Dünyamızın sağlıklı işleyişini tehdit eden küresel iklim kriziyle mücadele etmek, kendimize ve gelecek nesillere sağlıklı ve sorunsuz bir dünya bırakmak insanlık olarak en önemli görevlerimizden biridir. Bireysel ve toplumsal çabalarla iklim krizinin etkilerini ortadan kaldırmak mümkün olmasa da, etkilerini azaltmak ve olası tehditleri önlemek mümkün. Küresel ısınmadan birinci derecede sorumlu olan karbon ayak izimizi en aza indiren bir yaşam tarzını benimsemek, iklim krizine karşı alabileceğimiz en etkili bireysel önlemlerden biridir. İklim krizi dünyamız için önemli bir tehdit oluştururken, gençlerin bu konuda bilinçsizce hareket etmesi iklim krizinin etkilerini daha da artıracaktır. Geleceğimizin mimarları olan gençlerin karbon ayak izinin azaltılması ve iklim kriziyle mücadele konusunda farkındalık kazanmaları ve bu konuda sivil toplum faaliyetlerinde bulunmaları gerekmektedir. Bu amaçla gençlerin konu hakkında bilgilendirilmesi ve mikro düzeyde de olsa sorumlu davranmaya teşvik edilmesi önem taşıyor.

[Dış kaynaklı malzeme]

(* ===== verification/ClientEnvelopes.v ===== *)
(** Envelopes on the client: [client/pigeonhole.go] (encryption of reads and writes,
    decryption of replies), [client/envelope_descriptor.go] and the decryption in
    [client/daemon.go].

    A request gives an error code or what is needed to send it and to read the
    reply.  CBOR and the encoding of private keys are parameters. *)

From S2P Require Import Prelude Schemes SphinxGeo TimerQueue EpochTime PigeonGeo PigeonMessages PkiDocument Sharding PigeonPki ReplicaHandlers Bacap Courier.
From Stdlib Require Import ZArith Lia.
From stdpp Require Import prelude list strings gmap.

Local Open Scope Z_scope.

Definition ThinClientSuccess : Z := 0.
Definition ThinClientErrorInvalidRequest : Z := 3.
Definition ThinClientErrorInternalError : Z := 4.
Definition ThinClientErrorMKEMDecryptionFailed : Z := 22.
Definition ThinClientErrorBACAPDecryptionFailed : Z := 23.
Definition ThinClientErrorStartResendingCancelled : Z := 24.
Definition ThinClientErrorInvalidTombstoneSig : Z := 25.
Definition ThinClientErrorCopyCommandFailed : Z := 26.

Record EnvelopeDescriptor := mkEnvelopeDescriptor { desc_Epoch : Z; ReplicaNums : Z * Z; EnvelopeKey : bytes }.

(** [cbor.Marshal] and [cbor.Unmarshal] of descriptors, and the encoding of the
    private keys of the scheme. *)
Class DescriptorCodec (N : Nike) := {
  marshalDescriptor : EnvelopeDescriptor -> outcome bytes;
  unmarshalDescriptor : bytes -> outcome EnvelopeDescriptor;
  privateKeyBytes : nike_PrivateKey -> bytes;
  unmarshalPrivateKey : bytes -> outcome nike_PrivateKey;
}.

Class DescriptorCodecLaws {N : Nike} (D : DescriptorCodec N) : Prop := {
  dc_descriptor desc : exists b, marshalDescriptor desc = Ok b /\ unmarshalDescriptor b = Ok desc;
  dc_key sk : unmarshalPrivateKey (privateKeyBytes sk) = Ok sk;
}.

(** What a thin client gets for a read or a write. *)
Record encryptReply {C : Bacap} := mkEncryptReply {
  MessageCiphertext : bytes;
  er_EnvelopeDescriptor : bytes;
  er_EnvelopeHash : bytes;
  NextMessageBoxIndex : MessageBoxIndex;
}.
Arguments encryptReply C : clear implicits.
Arguments mkEncryptReply {C} _ _ _ _.

(** Errors of a step end the request with a code. *)
Definition orCode {A B} (code : Z) (o : outcome A) (k : A -> outcome (Z + B)) : outcome (Z + B) :=
  match o with Ok a => k a | Err _ => Ok (inl code) | Panic => Panic end.

Section Client.

Context {P : PigeonSizes} {N : Nike} {M : Mkem N} {C : Bacap} {D : DescriptorCodec N}.
Context (Sum256 blake2b_Sum256 : bytes -> bytes) (Period : Z) (geo : option PigeonholeGeometry).

(** ** Requests *)

(** [epoch]: what [ReplicaNow] gives; [draws], [rnd]: random numbers and bytes. *)
Definition createEnvelopeFromMessageWithPadding (epoch : Z) (draws : list Z) (rnd : bytes) (msg : ReplicaInnerMessage) (doc : Document) (isRead : bool) (replyIndex : Z)
    (geo : option PigeonholeGeometry) : outcome (CourierEnvelope * nike_PrivateKey) :=
  boxid ← (if isRead then r ← deref (ReadMsg msg); Ok (rr_BoxID r) else w ← deref (WriteMsg msg); Ok (rw_BoxID w));
  '(r1, r2, replicaPubKeys) ← GetRandomIntermediateReplicas Sum256 blake2b_Sum256 epoch (Some doc) boxid draws;
  msgBytes ← match geo with Some _ => PadInnerMessageForEncryption msg geo | None => Bytes msg end;
  let '(mkemPrivateKey, ct) := mk_Encapsulate rnd replicaPubKeys msgBytes in
  d1 ← index (DEKCiphertexts ct) 0;
  d2 ← index (DEKCiphertexts ct) 1;
  let senderPubkeyBytes := nike_Bytes (nike_Public mkemPrivateKey) in
  Ok (mkCourierEnvelope [r1; r2] (copy_into (zeros 60) d1) (copy_into (zeros 60) d2) replyIndex
        (ConvertNormalToReplicaEpoch Period (doc_Epoch doc))
        (wrap 16 (Z.of_nat (length senderPubkeyBytes))) senderPubkeyBytes
        (wrap 32 (Z.of_nat (length (mk_Envelope ct)))) (mk_Envelope ct),
      mkemPrivateKey).

(** The end of [encryptRead] and [encryptWrite]. *)
Definition encryptEnvelope (epoch : Z) (draws : list Z) (rnd : bytes) (msg : ReplicaInnerMessage) (doc : Document) (isRead : bool) (idx : MessageBoxIndex)
    : outcome (Z + encryptReply C) :=
  orCode ThinClientErrorInternalError (createEnvelopeFromMessageWithPadding epoch draws rnd msg doc isRead 0 geo) (fun '(courierEnvelope, envelopePrivateKey) =>
  i0i1 ← (i0 ← index (IntermediateReplicas courierEnvelope) 0; i1 ← index (IntermediateReplicas courierEnvelope) 1; Ok (i0, i1));
  orCode ThinClientErrorInternalError
    (marshalDescriptor (mkEnvelopeDescriptor (ConvertNormalToReplicaEpoch Period (doc_Epoch doc)) i0i1 (privateKeyBytes envelopePrivateKey))) (fun envelopeDescriptorBytes =>
  orCode ThinClientErrorInternalError (NextIndex idx) (fun nextMessageBoxIndex =>
  ciphertext ← Bytes (mkCourierQuery 0 (Some courierEnvelope) None);
  Ok (inr (mkEncryptReply ciphertext envelopeDescriptorBytes (CourierEnvelope_EnvelopeHash blake2b_Sum256 courierEnvelope) nextMessageBoxIndex))))).

Definition encryptRead (epoch : Z) (draws : list Z) (rnd : bytes) (readCap : option bc_ReadCap) (messageBoxIndex : option MessageBoxIndex) (doc : option Document)
    : outcome (Z + encryptReply C) :=
  match readCap, messageBoxIndex with
  | None, _ | _, None => Ok (inl ThinClientErrorInvalidRequest)
  | Some readCap, Some idx =>
    orCode ThinClientErrorInternalError (NewStatefulReaderWithIndex readCap PIGEONHOLE_CTX idx) (fun statefulReader =>
    orCode ThinClientErrorInternalError (NextBoxID statefulReader) (fun boxID =>
    match doc with
    | None => Ok (inl ThinClientErrorInternalError)
    | Some doc => encryptEnvelope epoch draws rnd (mkReplicaInnerMessage 0 (Some (mkReplicaRead boxID)) None) doc true idx
    end))
  end.

Definition writeInnerMessage (boxID ciphertext sig : bytes) : ReplicaInnerMessage :=
  mkReplicaInnerMessage 1 None (Some (mkReplicaWrite boxID sig (wrap 32 (Z.of_nat (length ciphertext))) ciphertext)).

(** An empty plaintext is a tombstone: the empty payload is signed. *)
Definition sealWrite (writeCap : bc_WriteCap) (idx : MessageBoxIndex) (plaintext : bytes) (g : PigeonholeGeometry) (k : bytes -> bytes -> bytes -> outcome (Z + encryptReply C))
    : outcome (Z + encryptReply C) :=
  match plaintext with
  | [] => let '(boxID, sigraw) := SignBox idx writeCap PIGEONHOLE_CTX [] in k boxID [] (copy_into (zeros 64) sigraw)
  | _ =>
    if bool_decide (MaxPlaintextPayloadLength g + 4 < length plaintext + 4)%nat then Ok (inl ThinClientErrorInvalidRequest)
    else
      orCode ThinClientErrorInternalError (CreatePaddedPayload plaintext (MaxPlaintextPayloadLength g + 4)) (fun paddedPayload =>
      orCode ThinClientErrorInternalError (NewStatefulWriterWithIndex writeCap PIGEONHOLE_CTX idx) (fun statefulWriter =>
      orCode ThinClientErrorInternalError (PrepareNext paddedPayload statefulWriter) (fun '(boxID, ciphertext, sigraw) =>
      k boxID ciphertext (copy_into (zeros 64) sigraw))))
  end.

Definition encryptWrite (epoch : Z) (draws : list Z) (rnd : bytes) (writeCap : option bc_WriteCap) (messageBoxIndex : option MessageBoxIndex) (plaintext : option bytes)
    (doc : option Document) : outcome (Z + encryptReply C) :=
  match writeCap, messageBoxIndex, plaintext with
  | None, _, _ | _, None, _ | _, _, None => Ok (inl ThinClientErrorInvalidRequest)
  | Some writeCap, Some idx, Some plaintext =>
    match doc, geo with
    | None, _ | _, None => Ok (inl ThinClientErrorInternalError)
    | Some doc, Some g =>
      sealWrite writeCap idx plaintext g (fun boxID ciphertext sig => encryptEnvelope epoch draws rnd (writeInnerMessage boxID ciphertext sig) doc false idx)
    end
  end.

(** ** Replies *)

Inductive clientError := replicaError (code : Z) | errMKEMDecryptionFailed | errBACAPDecryptionFailed | otherError.

Fixpoint tryDecryptMKEMWithReplicas (privateKey : nike_PrivateKey) (envelope : bytes) (replicaNums : list Z) (replicaPubKeys : gmap Z nike_PublicKey)
    : clientError + bytes * Z :=
  match replicaNums with
  | [] => inl errMKEMDecryptionFailed
  | replicaNum :: replicaNums =>
    match replicaPubKeys !! replicaNum with
    | None => tryDecryptMKEMWithReplicas privateKey envelope replicaNums replicaPubKeys
    | Some pubKey =>
      match mk_DecryptEnvelope privateKey pubKey envelope with
      | Ok decrypted => inr (decrypted, replicaNum)
      | _ => tryDecryptMKEMWithReplicas privateKey envelope replicaNums replicaPubKeys
      end
    end
  end.

(** The keys of the replicas; those that cannot be used are left out. *)
Definition addReplicaKey (doc : Document) (replicaEpoch : Z) (keys : gmap Z nike_PublicKey) (num : Z) : gmap Z nike_PublicKey :=
  match ReplicaNum num doc with
  | Ok desc =>
    match EnvelopeKeys desc !! replicaEpoch with
    | None | Some [] => keys
    | Some keyBytes => match nike_UnmarshalBinaryPublicKey keyBytes with Ok pk => <[num := pk]> keys | _ => keys end
    end
  | _ => keys
  end.

Definition replicaPubKeysOf (doc : Document) (replicaEpoch : Z) (nums : list Z) : gmap Z nike_PublicKey := foldl (addReplicaKey doc replicaEpoch) ∅ nums.

Definition decryptMKEMEnvelope (doc : option Document) (payload : bytes) (desc : EnvelopeDescriptor) (privateKey : nike_PrivateKey)
    : clientError + ReplicaMessageReplyInnerMessage :=
  match doc with
  | None => inl otherError
  | Some doc =>
    let nums := [fst (ReplicaNums desc); snd (ReplicaNums desc)] in
    match tryDecryptMKEMWithReplicas privateKey payload nums (replicaPubKeysOf doc (desc_Epoch desc) nums) with
    | inl e => inl e
    | inr (rawInnerMsg, _) =>
      match (ParseMessage rawInnerMsg : outcome ReplicaMessageReplyInnerMessage) with
      | Ok innerMsg => inr innerMsg
      | _ => inl otherError
      end
    end
  end.

Inductive innerMessageType := innerMessageRead | innerMessageWrite.

Definition classifyInnerMessage (msg : ReplicaMessageReplyInnerMessage) : clientError + innerMessageType :=
  if Z.eqb (rmr_MessageType msg) 0 then match ReadReply msg with None => inl otherError | Some _ => inr innerMessageRead end
  else if Z.eqb (rmr_MessageType msg) 1 then match WriteReply msg with None => inl otherError | Some _ => inr innerMessageWrite end
  else inl otherError.

(** Whether to go on, whether the box is a tombstone. *)
Definition classifyReadReplyError (errorCode : Z) : clientError + bool :=
  if Z.eqb errorCode 0 then inr false
  else if Z.eqb errorCode ReplicaErrorTombstone then inr true
  else inl (replicaError errorCode).

Definition classifyWriteReply (errorCode : Z) : clientError + bytes :=
  if negb (Z.eqb errorCode 0) then inl (replicaError errorCode) else inr [].

(** What the client keeps about a message it has sent. *)
Record sentMessage := mkSentMessage {
  sm_EnvelopeDescriptor : bytes;
  sm_IsRead : bool;
  sm_ReadCap : option bc_ReadCap;
  sm_MessageBoxIndex : option bytes;
}.

Definition decryptReadReply (rr : ReplicaReadReply) (readCap : bc_ReadCap) (indexBytes : bytes) : clientError + bytes :=
  match NewEmptyMessageBoxIndexFromBytes indexBytes with
  | Ok messageBoxIndex =>
    match NewStatefulReaderWithIndex readCap PIGEONHOLE_CTX messageBoxIndex with
    | Ok statefulReader =>
      match (DecryptNext PIGEONHOLE_CTX (rrr_BoxID rr) (rrr_Payload rr) (rrr_Signature rr) statefulReader).1 with
      | Ok plaintext => if Z.eqb (rrr_ErrorCode rr) ReplicaErrorTombstone then inl (replicaError ReplicaErrorTombstone) else inr plaintext
      | _ =>
        if Z.eqb (rrr_ErrorCode rr) ReplicaErrorTombstone then inl (replicaError ThinClientErrorInvalidTombstoneSig)
        else inl errBACAPDecryptionFailed
      end
    | _ => inl errBACAPDecryptionFailed
    end
  | _ => inl errBACAPDecryptionFailed
  end.

Definition decryptPigeonholeReply (doc : option Document) (sm : sentMessage) (payload : bytes) : clientError + bytes :=
  match unmarshalDescriptor (sm_EnvelopeDescriptor sm) with
  | Ok envelopeDesc =>
    match unmarshalPrivateKey (EnvelopeKey envelopeDesc) with
    | Ok privateKey =>
      match decryptMKEMEnvelope doc payload envelopeDesc privateKey with
      | inl e => inl e
      | inr innerMsg =>
        match classifyInnerMessage innerMsg, ReadReply innerMsg, WriteReply innerMsg with
        | inr innerMessageRead, Some rr, _ =>
          match classifyReadReplyError (rrr_ErrorCode rr) with
          | inl e => inl e
          | inr _ =>
            match sm_IsRead sm, sm_ReadCap sm, sm_MessageBoxIndex sm with
            | true, Some readCap, Some indexBytes => decryptReadReply rr readCap indexBytes
            | _, _, _ => inr (rrr_Payload rr)
            end
          end
        | inr innerMessageWrite, _, Some wr => classifyWriteReply (rwr_ErrorCode wr)
        | inl e, _, _ => inl e
        | _, _, _ => inl otherError
        end
      end
    | _ => inl otherError
    end
  | _ => inl otherError
  end.

Inductive payloadErrorAction := payloadActionReturnError | payloadActionRetry | payloadActionIdempotentSuccess.

Definition determinePayloadErrorAction (err : clientError) (isRead noRetryOnBoxIDNotFound noIdempotentBoxAlreadyExists : bool) : payloadErrorAction :=
  match err with
  | replicaError code =>
    if Z.eqb code ReplicaErrorBoxIDNotFound && isRead && negb noRetryOnBoxIDNotFound then payloadActionRetry
    else if Z.eqb code ReplicaErrorBoxAlreadyExists && negb isRead && negb noIdempotentBoxAlreadyExists then payloadActionIdempotentSuccess
    else payloadActionReturnError
  | _ => payloadActionReturnError
  end.

Definition mapDecryptionErrorToCode (err : clientError) : Z :=
  match err with
  | errMKEMDecryptionFailed => ThinClientErrorMKEMDecryptionFailed
  | errBACAPDecryptionFailed => ThinClientErrorBACAPDecryptionFailed
  | replicaError code => code
  | otherError => ThinClientErrorInternalError
  end.

End Client.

Bu projedeki temel amacımız, dünyamızın geleceği için büyük bir tehdit oluşturan iklim krizine gençlerin dikkatini çekmek ve iklim kriziyle mücadelede motivasyonlarını ve yetkinliklerini artırmaktır. Bu projedeki özel hedeflerimiz ise aşağıdaki gibidir:

1.Gençleri karbon ayak izi konusunda bilgilendirmek, bilinçlendirmek ve karbon ayak izini en aza indiren bir yaşam tarzını benimsemeleri için motive etmek.

2.Gençler arasında iklim değişikliğinin olası sonuçları ve günlük yaşam üzerindeki etkileri konusunda farkındalık yaratmak.

3.Gençleri çevre aktivisti olmaya teşvik etmek ve iklim değişikliğiyle mücadelede toplumsal farkındalık geliştirmek.